Recommendation: Just use ICU
It exists (that is, it is already installed and in use) on every major modern OS you care about[citation needed]. It’s there. Use it.
The good news is, for what you want to do, you don’t even have to link with ICU ⟶ No extra magic compilation flags necessary!

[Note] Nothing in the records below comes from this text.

(** Whether the parentheses of an expression match. *)
Fixpoint parenthesesMatch (depth : nat) (re : string) : bool :=
  match re with
  | EmptyString => Nat.eqb depth 0
  | String c re' =>
      if Ascii.eqb c "(" then parenthesesMatch (S depth) re'
      else if Ascii.eqb c ")"
           then match depth with
                | O => false
                | S depth' => parenthesesMatch depth' re'
                end
           else parenthesesMatch depth re'
  end.

(** A [regexp.Compile] that refuses, as the real one does, an expression
    whose parentheses do not match; the expression it takes matches no
    file of this installation. *)
Definition compileMatched (re : string) : result (string → bool) :=
  if parenthesesMatch 0 re then Ok (fun _ => false)
  else Err (Errorf ("error parsing regexp: missing closing ): `" +:+ re +:+ "`")).

(** The installation that understands the body [notes]. *)
Definition depsNotes : Deps :=
  {| jsonUnmarshal := unmarshalNotes;
     jsonMarshal := marshalOk;
     timeParse := timeParse plainDeps;
     regexpCompile := compileMatched;
     EqualFold := EqualFold plainDeps;
     Quote := Quote plainDeps;
     filepathJoin := filepathJoin plainDeps;
     QueryEscape := QueryEscape plainDeps;
     ParseMigrationInfo := ParseMigrationInfo plainDeps;
     gitlabGET := gitlabGET plainDeps;
     SYSTEM_BOT_ID := SYSTEM_BOT_ID plainDeps;
     PipelineApprovalValueManualNever := PipelineApprovalValueManualNever plainDeps |}.

(** The repository with a schema path template that is no regular
    expression: its parenthesis is not closed. *)
Definition invalidTemplateRepository : Repository.t := repositoryOf "db/(".

Definition serverInvalidTemplate : Server :=
  server invalidTemplateRepository databases policies issueStore activityStore.

End Cases.

(** ** The monad of loop bodies *)

Lemma bind_assoc {A B C} (m : M A) (f : A → M B) (g : B → M C) :
  bind (bind m f) g = bind m (fun a => bind (f a) g).
Proof.
  destruct m as [tr []]; simpl; try reflexivity.
  destruct (f a) as [tr1 []]; simpl; try reflexivity.
  destruct (g a0) as [tr2 fl]; simpl. by rewrite app_assoc.
Qed.

Lemma bind_ext {A B} (m : M A) (f g : A → M B) :
  (∀ a, f a = g a) → bind m f = bind m g.
Proof. intros E. destruct m as [tr []]; simpl; try reflexivity. by rewrite E. Qed.

Lemma bind_Go {A B} (tr : Trace) (a : A) (k : A → M B) :
  bind (tr, Go a) k = (tr ++ fst (k a), snd (k a)).
Proof. simpl. by destruct (k a). Qed.

Lemma bind_ret_l {A B} (a : A) (k : A → M B) : bind (ret a) k = k a.
Proof. unfold ret. simpl. by destruct (k a). Qed.

Lemma bind_tt {A B} (tr : Trace) (a : A) (k : A → M B) :
  bind (tr, Go a) k = bind (tr, Go tt) (fun _ => k a).
Proof. reflexivity. Qed.

Lemma bind_tt_tt {B} (tr1 tr2 : Trace) (k : unit → M B) :
  bind (tr1, Go tt) (fun _ => bind (tr2, Go tt) k) = bind (tr1 ++ tr2, Go tt) k.
Proof. simpl. destruct (k tt). by rewrite app_assoc. Qed.

Lemma emit_ret {A} (tr : Trace) (a : A) : (emit tr >> ret a) = (tr, Go a).
Proof. simpl. by rewrite app_nil_r. Qed.

Lemma forRange_app {A S} (l1 l2 : list A) (body : S → A → M S) (st : S) :
  forRange (l1 ++ l2) body st = bind (forRange l1 body st) (forRange l2 body).
Proof.
  revert st. induction l1 as [|x l1 IH]; intros st; simpl.
  - destruct (forRange l2 body st); reflexivity.
  - rewrite bind_assoc. apply bind_ext. intros a. apply IH.
Qed.

Section Loops.
Context (d : Deps) (s : Server).

Lemma processCommit_flat repository pushEvent commit l :
  processCommit d s repository pushEvent l commit
  = forRange (List.map (pair commit) (Commit.AddedList commit))
             (fileStep d s repository pushEvent) l.
Proof.
  unfold processCommit. revert l.
  induction (Commit.AddedList commit) as [|added rest IH]; intros l; simpl.
  - reflexivity.
  - unfold fileStep at 1. simpl. apply bind_ext. intros a. apply IH.
Qed.

Lemma processPushEvent_flat repository pushEvent :
  processPushEvent d s repository pushEvent
  = forRange (addedFiles pushEvent) (fileStep d s repository pushEvent) [].
Proof.
  unfold processPushEvent, addedFiles. generalize (@nil string).
  induction (WebhookPushEvent.CommitList pushEvent) as [|commit rest IH];
    intros l; simpl.
  - reflexivity.
  - rewrite forRange_app, processCommit_flat. apply bind_ext. intros a. apply IH.
Qed.
End Loops.

(** ** Traces *)

Lemma ignoreOnly_app tr1 tr2 : ignoreOnly tr1 → ignoreOnly tr2 → ignoreOnly (tr1 ++ tr2).
Proof. apply Forall_app_2. Qed.

Lemma ignoreOnly_issueRequests tr : ignoreOnly tr → issueRequests tr = [].
Proof.
  induction 1 as [|e tr He _ IH]; [reflexivity|].
  destruct e; simpl in *; try discriminate; exact IH.
Qed.

Lemma ignoreOnly_createdIssues tr : ignoreOnly tr → createdIssues tr = [].
Proof.
  induction 1 as [|e tr He _ IH]; [reflexivity|].
  destruct e; simpl in *; try discriminate; exact IH.
Qed.

Lemma ignoreOnly_withoutIgnores tr : ignoreOnly tr → withoutIgnores tr = [].
Proof.
  induction 1 as [|e tr He _ IH]; [reflexivity|].
  unfold withoutIgnores in *. simpl. rewrite He. exact IH.
Qed.

Lemma ignoreOnly_activityCalls tr :
  ignoreOnly tr →
  Forall (fun ac => ActivityCreate.Level ac = ACTIVITY_WARN) (activityCalls tr).
Proof.
  induction 1 as [|e tr He _ IH]; [constructor|].
  destruct e as [| |ac res]; simpl in *; try discriminate; try exact IH.
  constructor; [|exact IH]. destruct (ActivityCreate.Level ac); done.
Qed.

Lemma issueRequests_app tr1 tr2 :
  issueRequests (tr1 ++ tr2) = issueRequests tr1 ++ issueRequests tr2.
Proof. apply omap_app. Qed.

Lemma createdIssues_app tr1 tr2 :
  createdIssues (tr1 ++ tr2) = createdIssues tr1 ++ createdIssues tr2.
Proof. apply omap_app. Qed.

Lemma activityCalls_app tr1 tr2 :
  activityCalls (tr1 ++ tr2) = activityCalls tr1 ++ activityCalls tr2.
Proof. apply omap_app. Qed.

Lemma recordedActivities_app tr1 tr2 :
  recordedActivities (tr1 ++ tr2) = recordedActivities tr1 ++ recordedActivities tr2.
Proof. apply omap_app. Qed.

Lemma withoutIgnores_app tr1 tr2 :
  withoutIgnores (tr1 ++ tr2) = withoutIgnores tr1 ++ withoutIgnores tr2.
Proof. apply List.filter_app. Qed.

Section Emission.
Context (d : Deps) (s : Server).

Lemma createIgnoredFileActivity_Go repository ev added err :
  snd (createIgnoredFileActivity d s repository ev added err) = Go tt.
Proof.
  unfold createIgnoredFileActivity. simpl.
  destruct (jsonMarshal d _); [|reflexivity].
  destruct (CreateActivity s _); reflexivity.
Qed.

This should compile with anything (modern) you’ve got:
#include <string>
#ifdef _WIN32
#include <icu.h>
#else
#include <unicode/utf8.h>
#endif
bool is_utf8( const char * s, size_t n )
{
if (!n) return true; // empty files are UTF-8 encoded
UChar32 c = 0;
int32_t i = 0;
do { U8_INTERNAL_NEXT_OR_SUB( s, i, (int32_t)n, c, 0 ); }
while (c and U_IS_UNICODE_CHAR( c ) and (i < (int32_t)n));
return !!c;
}
bool is_utf8( const std::string & s )
{
return is_utf8( s.c_str(), s.size() );
}
If you are using MSVC’s C++17 or earlier, you’ll want to add an #include <ciso646>
above that.
Example program:
#include <fstream>
#include <iostream>
#include <sstream>
auto file_to_string( const std::string & filename )
{
std::ifstream f( filename, std::ios::binary );
std::ostringstream ss;
ss << f.rdbuf();
return ss.str();
}
auto ask( const std::string & prompt )
{
std::cout << prompt;
std::string s;
getline( std::cin, s );
return s;
}
int main( int, char ** argv )
{
std::string filename = argv[1] ? argv[1] : ask( "filename? " );
std::cout << (is_utf8( file_to_string( filename ) )
? "UTF-8 encoded\n"
: "Unknown encoding\n");
}
Tested with (Windows) MSVC, Clang/LLVM, MinGW-w64, TDM and (Linux) GCC, Clang over a whole bunch of random UTF-8 test files (valid and invalid) that I won’t offer you here.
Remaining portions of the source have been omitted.